In recent months, Advantage has written about the challenges posed by staff and materials shortages within the construction sector. Today we’re looking at how a shortage of houses is beginning to affect the property market.
The property market is facing the worst shortage in fresh listings since 2015, according to property portal Zoopla.
Demand remains strong, but housing supply poses an issue
This is Money reported that while demand from potential buyers remains strong, stock levels are down more than 26 per cent compared to last year’s average – leaving prospective buyers battling it out for the most in-demand properties.
Total listings are also 33 per cent lower than they were this time in 2018 and 2019. One in 20 UK homes changed hands over the past year, compared to one in 25 two years ago.
Supply problems are worst for homes priced up to £350,000, which Zoopla said was ‘reflective of where average affordability lies’ for buyers.
‘It’s the supply of three and four bed family homes that is most stretched,’ the report added.

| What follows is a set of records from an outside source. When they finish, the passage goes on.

(** ** Script and style blocks *)

(** The fuel of [sub_loop] is enough once it exceeds the length of the
    text. *)
Lemma sub_loop_fuel (r : regex) (repl : str) :
  forall fuel1 fuel2 s,
    (length s < fuel1)%nat -> (length s < fuel2)%nat ->
    sub_loop fuel1 r repl s = sub_loop fuel2 r repl s.
Proof.
  induction fuel1 as [|fuel1 IH]; intros fuel2 s H1 H2; [lia|].
  destruct fuel2 as [|fuel2]; [lia|]. cbn [sub_loop].
  destruct (match_at r s) as [rest|] eqn:E.
  - unfold match_at in E. apply rmatch_suffix in E as (g' & s' & E & Hl).
    injection E as ->.
    destruct (Nat.ltb_spec (length rest) (length s)) as [Hlt|Hge].
    + f_equal. apply IH; lia.
    + destruct s as [|c s]; [reflexivity|]. cbn [length] in *.
      do 2 f_equal. apply IH; lia.
  - destruct s as [|c s]; [reflexivity|]. cbn [length] in *.
    f_equal. apply IH; lia.
Qed.

Lemma strip_prefix_app (lit s : str) : strip_prefix lit (lit ++ s) = Some s.
Proof. now apply strip_prefix_spec. Qed.

(** The body of a block, which holds no [<], is passed over up to the
    closing tag. *)
Lemma lazy_skips_body (g : option str)
    (k : option str -> str -> option str) (out : str) :
  forall body s,
    (forall c rest, k g (c :: rest) <> None -> c = chr "<") ->
    ~ In (chr "<") body ->
    k g s = Some out ->
    rmatch (LazyStar any_char) g (body ++ s) k = Some out.
Proof.
  intros body s Hk. cbn [rmatch].
  induction body as [|c body IH]; intros Hbody Hs.
  - cbn [app]. destruct s; now rewrite Hs.
  - cbn [app]. destruct (k g (c :: body ++ s)) as [o|] eqn:E.
    + exfalso. apply Hbody. left. apply (Hk c (body ++ s)).
      congruence.
    + cbn [any_char]. apply IH; [|exact Hs].
      intros H. apply Hbody. now right.
Qed.

Lemma block_tail (tag body post : str) :
  ~ In (chr "<") body ->
  rmatch
    (Cat (Star not_gt)
       (Cat (Chars (u ">"))
          (Cat (LazyStar any_char)
             (Cat (Chars (u "</")) (Cat Backref1 (Chars (u ">")))))))
    (Some tag) (u ">" ++ body ++ u "</" ++ tag ++ u ">" ++ post)
    (fun _ rest => Some rest)
  = Some post.
Proof.
  intros Hbody.
  set (close := Cat (Chars (u "</")) (Cat Backref1 (Chars (u ">")))).
  set (k := fun (g : option str) (s : str) =>
              rmatch close g s (fun _ rest => Some rest)).
  assert (Hclose : k (Some tag) (u "</" ++ tag ++ u ">" ++ post) = Some post).
  { unfold k, close. cbn [rmatch].
    now rewrite !strip_prefix_app. }
  assert (Hother : forall c rest,
             k (Some tag) (c :: rest) <> None -> c = chr "<").
  { intros c rest. unfold k, close. cbn [rmatch].
    change (u "</") with [chr "<"; chr "/"]. cbn [strip_prefix].
    destruct (N.eqb_spec (chr "<") c) as [<-|Hc]; [reflexivity|congruence]. }
  pose proof (lazy_skips_body (Some tag) k post body _ Hother Hbody Hclose)
    as Hlazy.
  change (rmatch (Cat (Star not_gt)
                    (Cat (Chars (u ">")) (Cat (LazyStar any_char) close)))
            (Some tag) (u ">" ++ body ++ u "</" ++ tag ++ u ">" ++ post)
            (fun _ rest => Some rest) = Some post).
  change (u ">" ++ body ++ u "</" ++ tag ++ u ">" ++ post)
    with (chr ">" :: body ++ u "</" ++ tag ++ u ">" ++ post).
  cbn [rmatch]. change (not_gt (chr ">")) with false. cbn iota.
  change (u ">") with [chr ">"]. cbn [strip_prefix].
  rewrite N.eqb_refl. exact Hlazy.
Qed.

Lemma firstn_consumed {A} (a b : list A) :
  firstn (length (a ++ b) - length b) (a ++ b) = a.
Proof.
  rewrite length_app, Nat.add_sub, firstn_app, Nat.sub_diag, firstn_all.
  cbn. apply app_nil_r.
Qed.

(** A script or style block whose body holds no [<] is matched as a
    whole. *)
Lemma match_at_block (tag body post : str) :
  tag = u "script" \/ tag = u "style" ->
  ~ In (chr "<") body ->
  match_at script_style_block
    (u "<" ++ tag ++ u ">" ++ body ++ u "</" ++ tag ++ u ">" ++ post)
  = Some post.
Proof.
  intros Htag Hbody. unfold match_at, script_style_block.
  pose proof (block_tail tag body post Hbody) as Htail.
  set (tail := Cat (Star not_gt) _) in *.
  set (rest := u ">" ++ body ++ u "</" ++ tag ++ u ">" ++ post) in *.
  cbn [rmatch]. rewrite strip_prefix_app.
  destruct Htag as [-> | ->].
  - rewrite strip_prefix_app, firstn_consumed.
    match goal with
    | |- match ?x with _ => _ end = _ =>
        replace x with (Some post) by (symmetry; exact Htail)
    end.
    reflexivity.
  - change (strip_prefix (u "script") (u "style" ++ rest)) with (@None str).
    rewrite strip_prefix_app, firstn_consumed. exact Htail.
Qed.

Lemma sub_script_copy (pre s : str) :
  ~ In (chr "<") pre ->
  Re.sub script_style_block [] (pre ++ s)
  = pre ++ Re.sub script_style_block [] s.
Proof.
  induction pre as [|c pre IH]; intros Hpre; [reflexivity|].
  unfold Re.sub in *. cbn [app length sub_loop].
  unfold script_style_block at 1. change (u "<") with [chr "<"].
  rewrite match_at_other_head
    by (intros ->; apply Hpre; now left).
  f_equal. apply IH. intros H. apply Hpre. now right.
Qed.

Lemma sub_script_block (tag body post : str) :
  tag = u "script" \/ tag = u "style" ->
  ~ In (chr "<") body ->
  Re.sub script_style_block []
    (u "<" ++ tag ++ u ">" ++ body ++ u "</" ++ tag ++ u ">" ++ post)
  = Re.sub script_style_block [] post.
Proof.
  intros Htag Hbody. unfold Re.sub.
  set (rhs := sub_loop (S (length post)) script_style_block [] post).
  cbn [sub_loop].
  rewrite (match_at_block tag body post Htag Hbody).
  set (whole := u "<" ++ tag ++ u ">" ++ body ++ u "</" ++ tag ++ u ">"
                ++ post).
  assert (Hlen : (length post < length whole)%nat).
  { unfold whole. rewrite !length_app.
    change (length (u "<")) with 1%nat. lia. }
  destruct (Nat.ltb_spec (length post) (length whole)) as [_|H]; [|lia].
  cbn [app]. subst rhs. apply sub_loop_fuel; lia.
Qed.

(** X22. A script block or a style block is dropped with all that is in
    it.  For a text that opens with characters other than [<], then has
    [<script>] (or [<style>]), a body without [<], and the closing tag of
    the same name, [strip_html_tags] returns what it returns for the text
    without the block: nothing of the body is left. *)
Theorem script_block_is_dropped (tag pre body post : str) :
  tag = u "script" \/ tag = u "style" ->
  ~ In (chr "<") pre ->
  ~ In (chr "<") body ->
  strip_html_tags
    (VStr (pre ++ u "<" ++ tag ++ u ">" ++ body ++ u "</" ++ tag ++ u ">"
           ++ post))
  = strip_html_tags (VStr (pre ++ post)).
Proof.
  intros Htag Hpre Hbody. unfold strip_html_tags.
  assert (Hsub : Re.sub script_style_block []
                   (pre ++ u "<" ++ tag ++ u ">" ++ body ++ u "</" ++ tag
                    ++ u ">" ++ post)
                 = Re.sub script_style_block [] (pre ++ post)).
  { rewrite (sub_script_copy pre post Hpre).
    rewrite (sub_script_copy pre _ Hpre).
    now rewrite sub_script_block. }
  assert (Htrue : truthy (VStr (pre ++ u "<" ++ tag ++ u ">" ++ body
                                ++ u "</" ++ tag ++ u ">" ++ post)) = true).
  { cbn [truthy]. rewrite length_app. change (u "<") with [chr "<"].
    cbn [app length]. now rewrite Nat.add_succ_r. }
  rewrite Htrue. cbn [negb re_sub rbind]. rewrite Hsub.
  destruct (pre ++ post) as [|c rest] eqn:E; [|reflexivity].
  reflexivity.
Qed.

Lemma script_block_is_dropped_witness :
  strip_html_tags
    (VStr (u "Hello " ++ u "<" ++ u "style" ++ u ">" ++ u "p { color: red }"
           ++ u "</" ++ u "style" ++ u ">" ++ u "<b>World</b>"))
  = strip_html_tags (VStr (u "Hello " ++ u "<b>World</b>")).
Proof.
  apply (script_block_is_dropped (u "style") (u "Hello ")
           (u "p { color: red }") (u "<b>World</b>")).
  - now right.
  - vm_compute. intros H. repeat (destruct H as [H|H]; [discriminate|]).
    exact H.
  - vm_compute. intros H. repeat (destruct H as [H|H]; [discriminate|]).
    exact H.
Defined.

‘The narrowing in choice of homes to buy, especially for family houses, means the market will start to slow naturally during the rest of the year and into next, as buyers wait for more stock to become available.

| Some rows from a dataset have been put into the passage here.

(** [sorted] on strings: Python compares strings by code point, which on the
    bytes of a string is [String.leb]; the sort is stable. *)
Fixpoint insert_sorted (x : string) (l : list string) : list string :=
  match l with
  | [] => [x]
  | y :: l' => if String.leb x y then x :: l else y :: insert_sorted x l'
  end.

Definition sorted (l : list string) : list string :=
  fold_right insert_sorted [] l.

(** The order of [sorted]. *)
Definition str_le (s t : string) : Prop := String.leb s t = true.

(** [def keys_to_list(keys)] *)
Definition keys_to_list (keys : list PyKey) : list string :=
  sorted (map py_str keys).

(** [d.keys()] *)
Definition dict_keys {V : Type} (d : Dict V) : list PyKey := map fst d.

(** [d[k] = v]: the value of an existing key is replaced where it stands, a
    new key is added at the end. *)
Fixpoint dict_set {V : Type} (d : Dict V) (k : PyKey) (v : V) : Dict V :=
  match d with
  | [] => [(k, v)]
  | (k', v') :: d' =>
      if key_eqb k k' then (k', v) :: d' else (k', v') :: dict_set d' k v
  end.

Section PlotterBaseDef.

(** A histogram ([hist.Hist]). *)
Variable Hist : Type.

‘While we anticipate a strong start to 2022 in line with seasonal trends, there will be a slow reparation of stock throughout the first half of the year.’
The average time taken between listing and an agreed sale is now 26 days, down from 49 days in 2019.
Value of houses rises more swiftly than flats
While the average flat in the UK has increased in value by 1.2 per cent in the past year, the average house has increased by 7.6 per cent over the same period, according to the data.
Increased activity among first-time buyers and investors is also absorbing stock, while failing to replenish it.
This huge ‘mismatch between supply and demand’ is triggering property price hikes in many parts of the country, according to Zoopla.
Year-on-year, property prices grew by 6 per cent in July, which was slightly lower than the 6.3 per cent growth rate seen in the year to June. The average value of a home across the UK is now £234,000.
The headline rate of growth is expected to ‘moderate’ slightly down to around 4 or 5 per cent by the end of the year, Zoopla said.
Zoopla pointed out that the supply of newly-built homes, which slowed temporarily due to the hiatus in the construction industry during the first lockdown, is also still down 11 per cent in England.
Advantage’s view: A combination of a shortage of supply and the end of the Stamp Duty holiday has inevitably slowed the recent housing boom. However, with demand remaining high, Zoopla is not alone in predicting a strong start to 2022 for the UK housing market. Also, the under-supply of new housing stock will ensure that the pressure remains on for the government to make more progress towards meeting its affordable housebuilding targets.